Exercise
From the first line of the data below, copy each line up to the one containing "Inductive LlcPduType : Type", and include that line too.

● ● ●

(* ===== verification/LlcPdu.v ===== *)
(** Basic-link LLC PDUs (tetra-pdus/src/llc): the 4-bit PDU type and the headers
    of BL-ACK, BL-ADATA, BL-DATA and BL-UDATA. *)
From S2P Require Import Prelude Bits Core BitBuffer BitBufferSpec BitCodec BitBufferThms FieldCodec TypedFieldsSpec PduCodec.

(** * Definitions *)

Inductive LlcPduType : Type :=
| LtBlAdata | LtBlData | LtBlUdata | LtBlAck | LtBlAdataFcs | LtBlDataFcs | LtBlUdataFcs | LtBlAckFcs
| LtAlSetup | LtAlDataAlFinal | LtAlAlUdataAlUfinal | LtAlAckAlRnr | LtAlReconnect | LtSuppLlcPdu
| LtL2SigPdu | LtAlDisc.

#[global] Instance LlcPduType_eq_dec : EqDecision LlcPduType.
Proof. solve_decision. Defined.

Definition llc_type_try_from (x : Z) : option LlcPduType :=
  match x with
  | 0 => Some LtBlAdata | 1 => Some LtBlData | 2 => Some LtBlUdata | 3 => Some LtBlAck
  | 4 => Some LtBlAdataFcs | 5 => Some LtBlDataFcs | 6 => Some LtBlUdataFcs | 7 => Some LtBlAckFcs
  | 8 => Some LtAlSetup | 9 => Some LtAlDataAlFinal | 10 => Some LtAlAlUdataAlUfinal
  | 11 => Some LtAlAckAlRnr | 12 => Some LtAlReconnect | 13 => Some LtSuppLlcPdu
  | 14 => Some LtL2SigPdu | 15 => Some LtAlDisc | _ => None
  end%Z.

Definition llc_type_into_raw (t : LlcPduType) : Z :=
  match t with
  | LtBlAdata => 0 | LtBlData => 1 | LtBlUdata => 2 | LtBlAck => 3 | LtBlAdataFcs => 4
  | LtBlDataFcs => 5 | LtBlUdataFcs => 6 | LtBlAckFcs => 7 | LtAlSetup => 8 | LtAlDataAlFinal => 9
  | LtAlAlUdataAlUfinal => 10 | LtAlAckAlRnr => 11 | LtAlReconnect => 12 | LtSuppLlcPdu => 13
  | LtL2SigPdu => 14 | LtAlDisc => 15
  end.

Record BlAck : Type := mkBlAck { back_has_fcs : bool; back_nr : Z }.
Record BlAdata : Type := mkBlAdata { badata_has_fcs : bool; badata_nr : Z; badata_ns : Z }.
Record BlData : Type := mkBlData { bdata_has_fcs : bool; bdata_ns : Z }.
Record BlUdata : Type := mkBlUdata { budata_has_fcs : bool }.

Definition bl_ack_from_bitbuf : B BlAck :=
  llc_link_type ← read_field 1 "llc_link_type";
  expect_value llc_link_type 0 "llc_link_type";;
  has_fcs ← read_field 1 "has_fcs";
  bl_pdu_type ← read_field 2 "bl_pdu_type";
  expect_value bl_pdu_type 3 "bl_pdu_type";;
  nr ← read_field 1 "nr";
  mret (mkBlAck (negb (has_fcs =? 0)%Z) (wrap 8 nr)).

Definition bl_ack_to_bitbuf (p : BlAck) : B unit :=
  write_bits 0 1;;
  write_bits (Z.b2z (back_has_fcs p)) 1;;
  write_bits 3 2;;
  write_bits (back_nr p) 1.

Definition bl_adata_from_bitbuf : B BlAdata :=
  llc_link_type ← read_field 1 "llc_link_type";
  expect_value llc_link_type 0 "llc_link_type";;
  has_fcs ← read_field 1 "has_fcs";
  bl_pdu_type ← read_field 2 "bl_pdu_type";
  expect_value bl_pdu_type 0 "bl_pdu_type";;
  nr ← read_field 1 "nr";
  ns ← read_field 1 "ns";
  mret (mkBlAdata (negb (has_fcs =? 0)%Z) (wrap 8 nr) (wrap 8 ns)).

Definition bl_adata_to_bitbuf (p : BlAdata) : B unit :=
  write_bits 0 1;;
  write_bits (Z.b2z (badata_has_fcs p)) 1;;
  write_bits 0 2;;
  write_bits (badata_nr p) 1;;
  write_bits (badata_ns p) 1.

Definition bl_data_from_bitbuf : B BlData :=
  llc_link_type ← read_field 1 "llc_link_type";
  expect_value llc_link_type 0 "llc_link_type";;
  has_fcs ← read_field 1 "has_fcs";
  bl_pdu_type ← read_field 2 "bl_pdu_type";
  expect_value bl_pdu_type 1 "bl_pdu_type";;
  ns ← read_field 1 "ns";
  mret (mkBlData (negb (has_fcs =? 0)%Z) (wrap 8 ns)).

Definition bl_data_to_bitbuf (p : BlData) : B unit :=
  write_bits 0 1;;
  write_bits (Z.b2z (bdata_has_fcs p)) 1;;
  write_bits 1 2;;
  write_bits (bdata_ns p) 1.

Definition bl_udata_from_bitbuf : B BlUdata :=
  llc_link_type ← read_field 1 "llc_link_type";
  expect_value llc_link_type 0 "llc_link_type";;
  has_fcs ← read_field 1 "has_fcs";
  bl_pdu_type ← read_field 2 "bl_pdu_type";
  expect_value bl_pdu_type 2 "bl_pdu_type";;
  mret (mkBlUdata (negb (has_fcs =? 0)%Z)).

Definition bl_udata_to_bitbuf (p : BlUdata) : B unit :=
  write_bits 0 1;;
  write_bits (Z.b2z (budata_has_fcs p)) 1;;
  write_bits 2 2.

(** The header of a received basic-link PDU, by its type: FCS flag, N(S) and N(R).
    Other types are not basic-link PDUs ([None]). *)
Definition parse_bl_header (t : LlcPduType) : option (B (bool * option Z * option Z)) :=
  match t with
  | LtBlAdata | LtBlAdataFcs =>
      Some (p ← bl_adata_from_bitbuf; mret (badata_has_fcs p, Some (badata_ns p), Some (badata_nr p)))
  | LtBlData | LtBlDataFcs =>
      Some (p ← bl_data_from_bitbuf; mret (bdata_has_fcs p, Some (bdata_ns p), None))
  | LtBlAck | LtBlAckFcs =>
      Some (p ← bl_ack_from_bitbuf; mret (back_has_fcs p, None, Some (back_nr p)))
  | LtBlUdata | LtBlUdataFcs =>
      Some (p ← bl_udata_from_bitbuf; mret (budata_has_fcs p, None, None))
  | _ => None
  end.

(** * Layouts *)

(** A header by its content. *)
Inductive bl_header : Type :=
| HAck (p : BlAck) | HAdata (p : BlAdata) | HData (p : BlData) | HUdata (p : BlUdata).

Definition bl_to_bitbuf (h : bl_header) : B unit :=
  match h with
  | HAck p => bl_ack_to_bitbuf p | HAdata p => bl_adata_to_bitbuf p
  | HData p => bl_data_to_bitbuf p | HUdata p => bl_udata_to_bitbuf p
  end.

Definition bl_seqs (h : bl_header) : bool * option Z * option Z :=
  match h with
  | HAck p => (back_has_fcs p, None, Some (back_nr p))
  | HAdata p => (badata_has_fcs p, Some (badata_ns p), Some (badata_nr p))
  | HData p => (bdata_has_fcs p, Some (bdata_ns p), None)
  | HUdata p => (budata_has_fcs p, None, None)
  end.

Definition bl_type (h : bl_header) : LlcPduType :=
  match h with
  | HAck p => if back_has_fcs p then LtBlAckFcs else LtBlAck
  | HAdata p => if badata_has_fcs p then LtBlAdataFcs else LtBlAdata
  | HData p => if bdata_has_fcs p then LtBlDataFcs else LtBlData
  | HUdata p => if budata_has_fcs p then LtBlUdataFcs else LtBlUdata
  end.

(** Sequence numbers are single bits. *)
Definition bl_valid (h : bl_header) : Prop :=
  match bl_seqs h with (_, ns, nr) => (∀ n, ns = Some n → is_u 1 n) ∧ (∀ n, nr = Some n → is_u 1 n) end.

Definition bl_fields (h : bl_header) : fields :=
  match h with
  | HAck p => [(0%Z, 1); (Z.b2z (back_has_fcs p), 1); (3%Z, 2); (back_nr p, 1)]
  | HAdata p => [(0%Z, 1); (Z.b2z (badata_has_fcs p), 1); (0%Z, 2); (badata_nr p, 1); (badata_ns p, 1)]
  | HData p => [(0%Z, 1); (Z.b2z (bdata_has_fcs p), 1); (1%Z, 2); (bdata_ns p, 1)]
  | HUdata p => [(0%Z, 1); (Z.b2z (budata_has_fcs p), 1); (2%Z, 2)]
  end.

Lemma bl_writes h : bl_valid h → writes (bl_to_bitbuf h) (fields_bits (bl_fields h)).
Proof.
  unfold bl_valid. destruct h as [p|p|p|p]; cbn [bl_seqs bl_to_bitbuf bl_fields]; intros [Hs Hr];
    try specialize (Hs _ eq_refl); try specialize (Hr _ eq_refl);
    unfold bl_ack_to_bitbuf, bl_adata_to_bitbuf, bl_data_to_bitbuf, bl_udata_to_bitbuf; repeat wstep.
Qed.

Lemma reads_expect {C} v s (k : unit → B C) fs c : reads (k tt) (fields_bits fs) c →
  reads (expect_value v v s ≫= k) (fields_bits fs) c.
Proof.
  intros Hk. apply (reads_pure (expect_value v v s) tt); [|done].
  intros bb. unfold expect_value. by rewrite decide_True.
Qed.

Ltac bl_reads := repeat first [apply reads_expect | apply reads_field_then; [field_side..|]];
  rewrite ?b2z_nonzero, ?(wrap_fits 1 8) by (done || lia).

Lemma bl_reads_header h : bl_valid h →
  ∃ p, parse_bl_header (bl_type h) = Some p ∧ reads p (fields_bits (bl_fields h)) (bl_seqs h).
Proof.
  unfold bl_valid. destruct h as [p|p|p|p]; cbn [bl_seqs bl_fields bl_type]; intros [Hs Hr];
    try specialize (Hs _ eq_refl); try specialize (Hr _ eq_refl).
  - exists (p ← bl_ack_from_bitbuf; mret (back_has_fcs p, None, Some (back_nr p))).
    split; [by destruct (back_has_fcs p)|]. apply (reads_last _ _ _ p); [|apply reads_done].
    unfold bl_ack_from_bitbuf. bl_reads. destruct p. apply reads_done.
  - exists (p ← bl_adata_from_bitbuf; mret (badata_has_fcs p, Some (badata_ns p), Some (badata_nr p))).
    split; [by destruct (badata_has_fcs p)|]. apply (reads_last _ _ _ p); [|apply reads_done].
    unfold bl_adata_from_bitbuf. bl_reads. destruct p. apply reads_done.
  - exists (p ← bl_data_from_bitbuf; mret (bdata_has_fcs p, Some (bdata_ns p), None)).
    split; [by destruct (bdata_has_fcs p)|]. apply (reads_last _ _ _ p); [|apply reads_done].
    unfold bl_data_from_bitbuf. bl_reads. destruct p. apply reads_done.
  - exists (p ← bl_udata_from_bitbuf; mret (budata_has_fcs p, None, None)).
    split; [by destruct (budata_has_fcs p)|]. apply (reads_last _ _ _ p); [|apply reads_done].
    unfold bl_udata_from_bitbuf. bl_reads. destruct p. apply reads_done.
Qed.

Lemma llc_type_ok t : llc_type_try_from (llc_type_into_raw t) = Some t ∧ is_u 4 (llc_type_into_raw t).
Proof. split; [by destruct t|]. destruct t; unfold is_u; simpl; lia. Qed.

(** The first four bits of a header are its type. *)
Lemma bl_type_bits h : ∃ rest, fields_bits (bl_fields h) = bits_of_Z 4 (llc_type_into_raw (bl_type h)) ++ rest.
Proof.
  destruct h as [p|p|p|p]; cbn [bl_fields bl_type]; rewrite !fields_bits_cons;
    [destruct (back_has_fcs p)|destruct (badata_has_fcs p)|destruct (bdata_has_fcs p)|destruct (budata_has_fcs p)];
    eexists; reflexivity.
Qed.

(** * Parsing arbitrary bits *)

Lemma parse_bl_header_safe t p : parse_bl_header t = Some p → parser_safe p.
Proof.
  destruct t; cbn [parse_bl_header]; intros [= <-];
    unfold bl_ack_from_bitbuf, bl_adata_from_bitbuf, bl_data_from_bitbuf, bl_udata_from_bitbuf;
    auto 20 with parser_safe.
Qed.

Lemma read_field_ok_inv n s bb v bb' : wf bb → read_field n s bb = Ok v bb' →
  is_u (Z.of_nat n) v ∧ wf bb' ∧ bb' = advance n bb.
Proof.
  intros Hwf. unfold read_field. intros (o & bb1 & H1 & H2)%bind_ok_inv.
  rewrite read_bits_spec in H1 by done. case_decide as Hd; [|by simplify_eq].
  simplify_eq. unfold ok_or, mret, M_ret in H2. injection H2 as <- <-. split_and!; [|apply wf_advance; [done|lia]|done].
  apply Z_of_bits_is_u_len. rewrite length_take, length_remaining by done. lia.
Qed.

Lemma expect_value_ok_inv v x s (bb bb' : BitBuffer) u : expect_value v x s bb = Ok u bb' → bb' = bb.
Proof. unfold expect_value. case_decide; [|done]. by intros [= _ <-]. Qed.

(** Sequence numbers of a parsed header are single bits. *)
Lemma parse_bl_header_bits t p bb f ns nr bb' : parse_bl_header t = Some p → wf bb →
  p bb = Ok (f, ns, nr) bb' → (∀ n, ns = Some n → is_u 1 n) ∧ (∀ n, nr = Some n → is_u 1 n).
Proof.
  assert (∀ n, is_u 1 n → is_u 1 (wrap 8 n)) as Hw.
  { intros n Hn. by rewrite (wrap_fits 1 8) by (done || lia). }
  destruct t; cbn [parse_bl_header]; intros [= <-] Hwf;
    unfold bl_ack_from_bitbuf, bl_adata_from_bitbuf, bl_data_from_bitbuf, bl_udata_from_bitbuf;
    intros (x & bbx & Hp & Hr)%bind_ok_inv;
    repeat match goal with
    | H : (read_field _ _ ≫= _) _ = Ok _ _ |- _ =>
        let v := fresh "v" in let b := fresh "b" in let H1 := fresh "H1" in
        apply bind_ok_inv in H as (v & b & H1%read_field_ok_inv & H); [|done]; destruct H1 as (? & ? & ->)
    | H : (expect_value _ _ _ ≫= _) _ = Ok _ _ |- _ =>
        let u := fresh "u" in let b := fresh "b" in let H1 := fresh "H1" in
        apply bind_ok_inv in H as (u & b & H1%expect_value_ok_inv & H); subst b
    end; unfold mret, M_ret in *; simplify_eq; cbn; (split; intros ? ?; simplify_eq; by apply Hw).
Qed.

(** Every basic-link header survives the air interface.  For BL-ACK,
    BL-ADATA, BL-DATA and BL-UDATA headers with any flags and sequence numbers,
    the four bits at the start identify the PDU type, and the parser selected by
    that type returns the FCS flag, N(S) and N(R) that were written and consumes
    exactly the header. *)
Theorem bl_header_roundtrip h : bl_valid h →
  ∃ bits p, writes (bl_to_bitbuf h) bits ∧ parse_bl_header (bl_type h) = Some p ∧ reads p bits (bl_seqs h) ∧
    llc_type_try_from (Z_of_bits (take 4 bits)) = Some (bl_type h).
Proof.
  intros Hv. destruct (bl_reads_header h Hv) as (p & Hp & Hr). exists (fields_bits (bl_fields h)), p.
  split_and!; [by apply bl_writes|done|done|]. destruct (bl_type_bits h) as [rest ->].
  destruct (llc_type_ok (bl_type h)) as [Hty Hu].
  rewrite take_app_length' by (by rewrite length_bits_of_Z). by rewrite Z_of_bits_of_Z_small.
Qed.

Lemma bl_header_roundtrip_witness : ∃ bits p,
  writes (bl_adata_to_bitbuf (mkBlAdata true 1 0)) bits ∧ parse_bl_header LtBlAdataFcs = Some p ∧
  reads p bits (true, Some 0%Z, Some 1%Z) ∧ llc_type_try_from (Z_of_bits (take 4 bits)) = Some LtBlAdataFcs.
Proof.
  apply (bl_header_roundtrip (HAdata (mkBlAdata true 1 0))).
  split; intros n Hn; injection Hn as <-; unfold is_u; lia.
Defined.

● ● ●

Written reply
(* ===== verification/LlcPdu.v ===== *)
(** Basic-link LLC PDUs (tetra-pdus/src/llc): the 4-bit PDU type and the headers
    of BL-ACK, BL-ADATA, BL-DATA and BL-UDATA. *)
From S2P Require Import Prelude Bits Core BitBuffer BitBufferSpec BitCodec BitBufferThms FieldCodec TypedFieldsSpec PduCodec.

(** * Definitions *)

Inductive LlcPduType : Type :=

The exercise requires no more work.